The results showed that dPCR was more sensitive than qPCR especially for samples with low viral load (≤3 copies). In addition, dPCR had similar specificity as qPCR and could effectively distinguish other human coronaviruses and influenza virus from SARS-CoV-2. More importantly, dPCR was more sensitive than qPCR in detecting the virus in the "negative" samples from recurrent COVID-19 patients.
In summary, dPCR could serve as a powerful complement to the current qPCR method for SARS-CoV-2 detection, especially for the samples with extremely low viral load, such as recurrent COVID-19 patients.
实时逆转录聚合酶链反应(qPCR)的病毒核酸检测是目前诊断 SARS-CoV-2 感染的标准方法。然而,由于一些 COVID-19 患者的病毒载量较低,该方法的假阴性结果已被反复报道。

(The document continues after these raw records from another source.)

(** X9: the revocation can run twice: the second run returns as well and
    changes no store. *)
Theorem revoke_twice_is_revoke_once member w :
  ∃ w1 w2,
    _revoke_streaming_permission env member w = (Ok tt, w1)
    ∧ _revoke_streaming_permission env member w1 = (Ok tt, w2)
    ∧ same_stores w1 w2.
Proof.
  destruct (revoke_ok env member w) as (w1 & Hrun1 & Hc1 & Hs1 & Hv1 & _); try done.
  destruct (revoke_ok env member w1) as (w2 & Hrun2 & Hc2 & Hs2 & Hv2 & _); try done.
  exists w1, w2. split; [done|]. split; [done|].
  unfold same_stores. rewrite Hc2, Hs2, Hv2, Hc1, Hv1, delete_delete_eq.
  repeat split. apply set_eq. intros x.
  rewrite !elem_of_difference. tauto.
Qed.

End Calm.



Lemma permanentstream_keeps_stale_timer_witness :
  ∃ w1 w2,
    permanentstream Scenario.calm 7 Scenario.lost_role_7 = (Ok tt, w1)
    ∧ 7 ∈ video_role w1
    ∧ scheduler w1 !! 7
        = Some (mkTimer (Scenario.t0 + 10000000) (RevokeStreamingPermission 7))
    ∧ run_coroutine Scenario.calm (RevokeStreamingPermission 7) w1 = (Ok tt, w2)
    ∧ 7 ∉ video_role w2.
Proof.
  apply (permanentstream_keeps_stale_timer Scenario.calm (λ n, eq_refl) (λ n, eq_refl)
           7 Scenario.lost_role_7
           (mkTimer (Scenario.t0 + 10000000) (RevokeStreamingPermission 7))).
  - apply not_elem_of_empty.
  - reflexivity.
  - reflexivity.
Defined.

Lemma revoke_twice_is_revoke_once_witness :
  ∃ w1 w2,
    _revoke_streaming_permission Scenario.calm 7 Scenario.armed_7 = (Ok tt, w1)
    ∧ _revoke_streaming_permission Scenario.calm 7 w1 = (Ok tt, w2)
    ∧ same_stores w1 w2.
Proof.
  apply (revoke_twice_is_revoke_once Scenario.calm (λ n, eq_refl) (λ n, eq_refl)).
Defined.

(** ** What the commands leave alone *)

(** X4: unless the member both holds the role and is pending,
    [permanentstream] touches neither the store nor the scheduler, whatever
    fails; for a holder that is not pending it only answers, so that a
    record left over for the member stays. *)
Theorem permanentstream_leaves_stores_outside_upgrade env member w r w' :
  permanentstream env member w = (r, w') →
  ¬ (member ∈ video_role w ∧ is_Some (scheduler w !! member)) →
  task_cache w' = task_cache w
  ∧ scheduler w' = scheduler w
  ∧ (member ∈ video_role w →
       video_role w' = video_role w
       ∧ events w' = events w ++ [EvSend MsgAlreadyCanStream]).
Proof.
  intros Hrun Hnot. run_cog in Hrun.
  destruct (decide (member ∈ video_role w)) as [Hrole|Hrole].
  - rewrite bool_decide_eq_true_2 in Hrun by done. cbn in Hrun.
    rewrite bool_decide_eq_false_2 in Hrun by (intros ?; by apply Hnot). cbn in Hrun.
    crunch Hrun. all: repeat split; by trace_eq.
  - rewrite bool_decide_eq_false_2 in Hrun by done. cbn in Hrun.
    crunch Hrun. all: by repeat split.
Qed.

Lemma permanentstream_leaves_stores_outside_upgrade_witness :
  let w' := (permanentstream Scenario.discord_down 9 Scenario.permanent_9).2 in
  task_cache w' = task_cache Scenario.permanent_9
  ∧ scheduler w' = scheduler Scenario.permanent_9.
Proof.
  destruct (permanentstream_leaves_stores_outside_upgrade Scenario.discord_down 9
              Scenario.permanent_9 _ _ eq_refl) as (Hc & Hs & _).
  - intros [_ [t Ht]]. vm_compute in Ht. discriminate.
  - split; [exact Hc|exact Hs].
Defined.

(** X6: [revokestream] for a member without the role only answers, whatever
    fails: no store changes, so a timer or a record the member still has
    stays in place. *)
Theorem revokestream_without_role_changes_nothing env member w r w' :
  member ∉ video_role w →
  revokestream env member w = (r, w') →
  same_stores w w'
  ∧ events w' = events w ++ [EvSend MsgNoVideoPermission].
Proof.
  intros Hrole Hrun. run_cog in Hrun.
  rewrite bool_decide_eq_false_2 in Hrun by done. cbn in Hrun.
  crunch Hrun. all: split; [done|by trace_eq].
Qed.

Lemma revokestream_without_role_changes_nothing_witness :
  let w' := (revokestream Scenario.calm 7 Scenario.lost_role_7).2 in
  same_stores Scenario.lost_role_7 w'
  ∧ events w' = events Scenario.lost_role_7 ++ [EvSend MsgNoVideoPermission].
Proof.
  apply (revokestream_without_role_changes_nothing Scenario.calm 7 Scenario.lost_role_7
           _ _ (not_elem_of_empty (C:=gset Z) 7) eq_refl).
Defined.

(** X7: when Redis refuses the delete, [revokestream] for a holder of the
    role has already cancelled the timer: the command raises, the member
    keeps role and record, and nothing is pending any more.  Given again
    once Redis answers, the command removes record and role. *)
Theorem revokestream_partial_on_redis_failure env member w r w' :
  member ∈ video_role w →
  redis_fault env (calls w) = true →
  revokestream env member w = (r, w') →
  r = Raise RedisError
  ∧ scheduler w' !! member = None
  ∧ task_cache w' = task_cache w
  ∧ video_role w' = video_role w
  ∧ (redis_fault env (S (calls w)) = false →
     http_fault env (S (S (calls w))) = None →
     http_fault env (S (S (S (calls w)))) = None →
     ∃ w'', revokestream env member w' = (Ok tt, w'')
       ∧ task_cache w'' !! member = None
       ∧ scheduler w'' !! member = None
       ∧ (member ∉ video_role w'')).
Proof.
  intros Hrole Hr Hrun.
  assert (r = Raise RedisError ∧ scheduler w' = delete member (scheduler w)
          ∧ task_cache w' = task_cache w ∧ video_role w' = video_role w
          ∧ calls w' = S (calls w)) as (-> & Hs & Hc & Hv & Hcalls).
  { run_cog in Hrun. rewrite bool_decide_eq_true_2 in Hrun by done. cbn in Hrun.
    destruct (scheduler w !! member) as [t|] eqn:Hsw.
    - rewrite bool_decide_eq_true_2 in Hrun by done. cbn in Hrun.
      rewrite Hr in Hrun. by injection Hrun as <- <-.
    - rewrite bool_decide_eq_false_2 in Hrun by (by intros [? ?]). cbn in Hrun.
      rewrite Hr in Hrun. injection Hrun as <- <-. cbn. by rewrite delete_id. }
  split; [done|]. split; [rewrite Hs; apply lookup_delete_eq|].
  split; [done|]. split; [done|]. intros Hr2 Hh1 Hh2.
  destruct (revokestream_ok env member w') as (w'' & Hrun2 & Hc2 & Hs2 & Hv2);
    try (by rewrite ?Hcalls, ?Hv).
  exists w''. split; [done|]. rewrite Hc2, Hs2, Hv2.
  split; [apply lookup_delete_eq|]. split; [apply lookup_delete_eq|].
  intros [_ Hn]%elem_of_difference. apply Hn. by apply elem_of_singleton.
Qed.

Lemma revokestream_partial_on_redis_failure_witness :
  let w' := (revokestream Scenario.redis_fails_once 7 Scenario.armed_7).2 in
  scheduler w' !! 7 = None
  ∧ task_cache w' = task_cache Scenario.armed_7
  ∧ ∃ w'', revokestream Scenario.redis_fails_once 7 w' = (Ok tt, w'')
      ∧ task_cache w'' !! 7 = None.
Proof.
  destruct (revokestream_partial_on_redis_failure Scenario.redis_fails_once 7
              Scenario.armed_7 _ _ ltac:(vm_compute; reflexivity) eq_refl eq_refl)
    as (_ & Hs & Hc & _ & Hagain).
  split; [exact Hs|]. split; [exact Hc|].
  destruct (Hagain eq_refl eq_refl eq_refl) as (w'' & Hrun & Hgone & _).
  exists w''. split; [exact Hrun|exact Hgone].
Defined.

(** X8: each command, and the revocation, works on its own member only:
    record, timer and role of every other member are afterwards what they
    were, whatever fails on the way. *)
Theorem commands_touch_only_their_member env member duration other w :
  other ≠ member →
  same_for other w (stream env member duration w).2
  ∧ same_for other w (permanentstream env member w).2
  ∧ same_for other w (revokestream env member w).2
  ∧ same_for other w (_revoke_streaming_permission env member w).2.
Proof.
  intros Hne. split; [|split; [|split]].
  - rewrite stream_default.
    destruct (stream env member _ w) as [r w'] eqn:Hrun.
    run_cog in Hrun. crunch Hrun. all: other_member.
  - destruct (permanentstream env member w) as [r w'] eqn:Hrun.
    run_cog in Hrun. crunch Hrun. all: other_member.
  - destruct (revokestream env member w) as [r w'] eqn:Hrun.
    run_cog in Hrun. crunch Hrun. all: other_member.
  - destruct (_revoke_streaming_permission env member w) as [r w'] eqn:Hrun.
    run_cog in Hrun. crunch Hrun. all: other_member.
Qed.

在这项研究中,我们通过一系列严格的测试,比较了数字 PCR(dPCR)在模拟样本和临床样本中的灵敏度和特异性与 qPCR 检测。
结果表明,dPCR 比 qPCR 更敏感,尤其是对于病毒载量较低(≤3 拷贝)的样本。此外,dPCR 与 qPCR 具有相似的特异性,可以有效区分 SARS-CoV-2 与其他人类冠状病毒和流感病毒。更重要的是,dPCR 在检测复发性 COVID-19 患者的“阴性”样本中的病毒时比 qPCR 更敏感。
总之,dPCR 可以作为当前 qPCR 方法检测 SARS-CoV-2 的有力补充,特别是对于病毒载量极低的样本,如复发性 COVID-19 患者。